▸ Work to complete
Where a line holds the word "Henc", copy it from the records.

▸ Data extract
(** When a stored record has the [employee_id] and the partial body
    sets a field to a value that the validator of the store refuses (a
    null, a salary that is not a 32-bit int, a [joining_date] that does
    not match the pattern, the empty string among them), the update
    fails with the WriteError of the store, not with an HTTP answer,
    and the store stays as it was. *)
Theorem update_employee_refused_by_store
    (employee_id : string) (emp : schemas.EmployeeUpdate) (st : database) :
  store_ok st ->
  (exists d, d ∈ employees_collection st /\ has_employee_id employee_id d) ->
  refused_field emp ->
  (forall z, schemas.u_salary emp = Some (Some z) -> fits_int64 z = true) ->
  update_employee employee_id emp st = (Raise WriteError, st).
Proof.
  intros (Hv & _ & _) (d0 & Hd0 & Hid0) Hbad Hz. rewrite Forall_forall in Hv.
  assert (Hne : dict_exclude_unset emp <> ∅).
  { intros (E1 & E2 & E3 & E4 & E5)%dict_exclude_unset_empty.
    destruct Hbad as [H | [H | [H | [(? & H & _) | [H | [(? & H & _) | H]]]]]];
      congruence. }
  assert (Hinvalid : forall m, validates employee_schema m = true ->
            validates employee_schema (dict_exclude_unset emp ∪ m) = false).
  { intros m _. apply not_true_is_false.
    intros (eid & n & dep & z & jd & _ & E2 & E3 & E4 & Hz32 & E5 & Hjd & E6)
             %validates_employee_schema.
    assert (Hl : forall k v, dict_exclude_unset emp !! k = Some v ->
                             (dict_exclude_unset emp ∪ m) !! k = Some v)
      by (intros k v; apply lookup_union_Some_l).
    destruct Hbad as [H | [H | [H | [(z' & H & Hz') | [H | [(s & H & Hs) | H]]]]]].
    - specialize (Hl "name" VNone). rewrite dict_exclude_unset_lookup in Hl.
      cbn in Hl. rewrite H in Hl. specialize (Hl eq_refl). congruence.
    - specialize (Hl "department" VNone). rewrite dict_exclude_unset_lookup in Hl.
      cbn in Hl. rewrite H in Hl. specialize (Hl eq_refl). congruence.
    - specialize (Hl "salary" VNone). rewrite dict_exclude_unset_lookup in Hl.
      cbn in Hl. rewrite H in Hl. specialize (Hl eq_refl). congruence.
    - specialize (Hl "salary" (VInt z')). rewrite dict_exclude_unset_lookup in Hl.
      cbn in Hl. rewrite H in Hl. specialize (Hl eq_refl). congruence.
    - specialize (Hl "joining_date" VNone). rewrite dict_exclude_unset_lookup in Hl.
      cbn in Hl. rewrite H in Hl. specialize (Hl eq_refl). congruence.
    - specialize (Hl "joining_date" (VStr s)). rewrite dict_exclude_unset_lookup in Hl.
      cbn in Hl. rewrite H in Hl. specialize (Hl eq_refl). congruence.
    - specialize (Hl "skills" VNone). rewrite dict_exclude_unset_lookup in Hl.
      cbn in Hl. rewrite H in Hl. specialize (Hl eq_refl).
      destruct E6 as [E6 | [l E6]]; congruence. }
  unfold update_employee, bind, raise, ret. case_bool_decide; [done|].
  destruct (update_one_cases (by_employee_id employee_id) (dict_exclude_unset emp) st)
    as [[Henc _] | [(_ & Hno & _) | (_ & i & d & _ & Hi & _
                                     & [(_ & _ & ->) | [Hnew _]])]].
  - rewrite all_encodable_dict_exclude_unset in Henc by exact Hz. discriminate.
  - specialize (Hno d0 Hd0). rewrite has_employee_id_matches in Hno by exact Hid0.
    discriminate.
  - reflexivity.
  - assert (Hvd : validates employee_schema (fields d) = true)
      by (apply Hv; by eapply list_elem_of_lookup_2).
    pose proof (Hinvalid _ Hvd) as Hbadd.
    destruct Hnew as [Hsame | Hvalid].
    + apply (f_equal fields) in Hsame. cbn in Hsame. congruence.
    + cbn in Hvalid. congruence.
Qed.
(** Pushing onto the last [n] elements and shifting when they are more
    than [n] gives the last [n] elements of the longer list. *)
Lemma pushBounded_lastn :
  forall n (l : list number) x,
    (0 < n)%nat -> pushBounded n (lastn n l) x = lastn n (l ++ [x]).
Proof.
  intros n l x Hn. unfold pushBounded, lastn.
  rewrite !length_app, length_skipn. simpl length.
  destruct (Nat.le_gt_cases (length l) n) as [Hle|Hgt].
  - replace (length l - n)%nat with 0%nat by lia. simpl skipn.
    destruct (Nat.ltb_spec n (length l - 0 + 1)) as [H|H].
    + replace (length l + 1 - n)%nat with 1%nat by lia.
      destruct l; reflexivity.
    + replace (length l + 1 - n)%nat with 0%nat by lia. reflexivity.
  - destruct (Nat.ltb_spec n (length l - (length l - n) + 1)) as [H|H];
      [|lia].
    replace (length l + 1 - n)%nat with (S (length l - n)) by lia.
    rewrite (skipn_app (S (length l - n))).
    replace (S (length l - n) - length l)%nat with 0%nat by lia.
    simpl (skipn 0 [x]).
    rewrite <- tl_skipn.
    destruct (skipn (length l - n) l) as [|y r] eqn:Hs; [|reflexivity].
    apply (f_equal (@length number)) in Hs. rewrite length_skipn in Hs.
    simpl in Hs. lia.
Qed.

▸ Completed exercise
    as [[Henc _] | [(_ & Hno & _) | (_ & i & d & _ & Hi & _
  - rewrite all_encodable_dict_exclude_unset in Henc by exact Hz. discriminate.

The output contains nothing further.